Di penjara bukan berarti tidak ada senjata berbahaya, justru para tahanan mencari inspirasi untuk membuat berbagai benda maupun senjata yang dapat digunakan untuk membela diri atau menyerang tahanan lain. Fotografer Jerman Marc Steinmetz, telah menangkap beberapa desain pintar tawanan Jerman pada 100 tahun terakhir, yang mencerminkan zaman teknologi serta aturan penjara dari generasi ke generasi. Dari alat-alat senjata untuk melarikan diri, para tahanan memiliki tradisi panjang mengubah benda biasa menjadi konstruksi kreatif.

1. Tattoing Needle


Terbuat dari gagang sikat gigi, sebuah bola pena dan sebuah motor listrik; disita di penjara ‘Santa Fu’ Hamburg, Jerman. Instrumen yang populer dan sumber pendapatan umum di kalangan narapidana tetapi dilarang karena bahaya infeksi (AIDS, Hepatitis, dll).

2. Double Barrrlrd Pistol


Senjata ini ditemukan bersama dengan senjata api buatan sendiri di dalam sel penjara dua Celle narapidana pada tanggal 15 November 1984. Senjata telah dibuat di bengkel logam penjara. Mereka penuh dengan potongan-potongan baja dan korek api.

3. Radio Receiver


Kadang pada tahun tujuh puluhan narapidana dari penjara Ludwigsburg, Jerman, membuat radio ini diam-diam dan menyembunyikannya di dalam sebuah ensiklopedia. Itu mungkin ditugaskan oleh narapidana lain yang tidak memiliki keahlian elektronik sendiri.

4. Shotgun


Terbuat dari besi tiang ranjang; biaya dibuat dari potongan-potongan timah dari tirai tape dan cocok-kepala, yang akan dinyalakan oleh AA baterai dan bola lampu yang rusak. Pada tanggal 21 Mei 1984 dua narapidana dari sebuah penjara di Celle, Jerman, mengambil sipir penjara sebagai sandera, menunjukkan daya tembak mereka dengan melepaskan pada panel kaca tahan peluru, dan melarikan diri dengan mobil.

5. Shiv


Menyamar sebagai kayu salib; ditemukan dalam sel tahanan di penjara Wolfenbüttel, Jerman, sekitar 1994; dimaksudkan untuk digunakan dalam pelarian atau sebagai senjata umum. Pada saat itu banyak salib yang kuno di penjara sipir penjara woodshops sampai akhirnya menemukan tujuan sejati mereka.
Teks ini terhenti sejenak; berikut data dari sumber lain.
Lemma removed_spec db gid ids g h :
  grouped (set_host_members db (keep (λ m, negb (HostGroupRepository.in_group gid m &&
    is_one_of ids (HostGroupMember.HostID m))) (host_group_members db))) g h ↔
  grouped db g h ∧ ¬ (g = gid ∧ h ∈ ids).
Proof.
  unfold grouped. cbn [host_group_members set_host_members]. split.
  - intros (m & [Hm Hn%negb_true_iff]%elem_of_keep & <- & <-). split; [eauto|]. intros [E Hi].
    apply andb_false_iff in Hn as [Hn|Hn].
    + unfold HostGroupRepository.in_group in Hn. by rewrite E, text_eqb_refl in Hn.
    + pose proof (proj1 (existsb_none _ _) Hn _ Hi) as H'. by rewrite text_eqb_refl in H'.
  - intros [(m & Hm & <- & <-) Hn]. exists m. split; [|done]. apply elem_of_keep. split; [done|].
    apply negb_true_iff, not_true_iff_false. intros [E%text_eqb_true Hi]%andb_prop. apply Hn. split; [done|].
    apply existsb_elem in Hi as (i & Hi & ->%text_eqb_true). done.
Qed.

(** Hosts move between groups entirely or not at all, whichever statement
    fails: afterwards the hosts named are in the group they were moved to and not
    in the one they came from, unless it is the same, and every other membership
    is as before; with an error, or without a host, no table has changed. *)
Theorem hosts_move_together from to ids by_ db f r db' f' :
  HostGroupRepository.MoveHostsBetweenGroups from to ids by_ db f = (r, db', f') →
  match r with
  | Ok _ => ids ≠ [] ∧ ∀ g h, grouped db' g h ↔ (grouped db g h ∧ ¬ (g = from ∧ h ∈ ids)) ∨ (g = to ∧ h ∈ ids)
  | Err _ => db' = db
  end.
Proof.
  unfold HostGroupRepository.MoveHostsBetweenGroups. intros Hr. destruct r as [[]|e].
  - apply Transaction_Ok, execute_bind in Hr as (db1 & f1 & [= <-] & Hr).
    apply execute_Ok in Hr. apply added_spec in Hr as (Hne & _ & Hg). split; [done|]. intros g h.
    by rewrite Hg, removed_spec.
  - unfold Transaction in Hr.
    match type of Hr with (let (_, _) := ?x in _) = _ => destruct x as [ [ [[]|e'] ?] ?] end; [done|]. by injection Hr as _ <- _.
Qed.

(** ** Examples *)

(** The user of the sample tables may use three hosts, and has logged in to two. *)
Definition login_on (id hostID : string) (time : Z) : LoginRecord.t :=
  {| LoginRecord.ID := txt id; LoginRecord.UserID := txt "u1"; LoginRecord.HostID := txt hostID;
     LoginRecord.HostName := []; LoginRecord.HostIP := []; LoginRecord.Username := txt "bob";
     LoginRecord.LoginIP := []; LoginRecord.LoginTime := time; LoginRecord.LogoutTime := None;
     LoginRecord.Duration := None; LoginRecord.Status := txt "failed"; LoginRecord.SessionID := txt id |}.
Definition named (id ip : string) : Host.t :=
  {| Host.ID := txt id; Host.Name := txt id; Host.IP := txt ip; Host.Port := 22; Host.Status := online;
     Host.OS := []; Host.CPU := []; Host.Memory := []; Host.Tags := []; Host.Description := [];
     Host.DeviceType := txt "linux"; Host.ConnectionMode := txt "auto"; Host.ProxyID := [];
     Host.NetworkZone := []; Host.LastLoginTime := None; Host.LoginCount := 0 |}.
Definition three_hosts : Db :=
  let db := sample_db active active in
  set_login_records (set_host_members (set_hosts db [named "h1" "10.0.0.1"; named "h2" "10.0.0.2"; named "h3" "10.0.0.3"])
    (host_group_members db ++ HostGroupRepository.members 2 (txt "hg1") [] [txt "h2"; txt "h3"]))
    [login_on "l1" "h1" 10; login_on "l2" "h2" 20; login_on "l3" "h2" 30].
Definition no_ids (_ : text) : result db_error (list text) := Ok [].


Lemma hosts_move_together_witness :
  let db' := after (HostGroupRepository.MoveHostsBetweenGroups (txt "hg1") (txt "hg2") [txt "h2"] [] three_hosts []) in
  grouped db' (txt "hg2") (txt "h2") ∧ ¬ grouped db' (txt "hg1") (txt "h2").
Proof.
  intros db'.
  assert (HostGroupRepository.MoveHostsBetweenGroups (txt "hg1") (txt "hg2") [txt "h2"] [] three_hosts [] =
          (Ok (), db', [])) as E by (vm_compute; reflexivity).
  apply hosts_move_together in E as [_ Hg]. split.
  - apply Hg. right. split; [reflexivity|left].
  - intros [[_ Hn]|[Ht _]]%Hg; [apply Hn; split; [reflexivity|left]|by apply text_eqb_true in Ht].
Defined.

(** A host that is deleted stays in its groups, where it counts as offline. *)
Example deleted_host_counts_offline :
  let db := after (HostService.DeleteHost (txt "h3") (after (HostGroupRepository.Create
    {| HostGroup.ID := txt "hg1"; HostGroup.Name := []; HostGroup.Description := []; HostGroup.Color := [];
       HostGroup.Icon := []; HostGroup.SortOrder := 0; HostGroup.CreatedBy := []; HostGroup.HostCount := 0;
       HostGroup.OnlineCount := 0 |} three_hosts [])) []) in
  match res (HostGroupRepository.GetGroupStatistics (txt "hg1") db []) with
  | Ok s => HostGroupRepository.TotalHosts s = 3 ∧ HostGroupRepository.OfflineHosts s = 1
  | Err _ => False
  end.
Proof. vm_compute. done. Qed.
6. Radio Transmitter / Bug


Terbuat dari bagian perekam radio oleh narapidana dari penjara Wolfenbüttel, Jerman (baterai yang hilang).
Tahanan kadang-kadang berhasil menginstal Gizmos seperti ini di kamar jaga dipersiapkan untuk pencarian sel yang akan datang.
Juga cocok sebagai sarana untuk sel-sel komunikasi di antara narapidana. Radio standar berfungsi sebagai penerima.

7. Dummy Submachinegun


Terbuat dari minyak injector, kayu, karet lengan baju, dan tape. Mock senjata itu ditemukan pada tahun 1994 di penjara Wolfenbüttel lokakarya di penjara, Jerman, setelah sipir penjara yang berujung dari bahwa sebuah usaha melarikan diri itu sedang direncanakan.

8. Catapult


Ini hanya ketapel biasa yg terbuat dari besi pabrik. Meskipun mengklaim ini tdk berbahaya, dan menjadi bagian dari seni abstrak yang berjudul ‘Dackel’ (= dachshund), barang itu disita pada tahun 1991.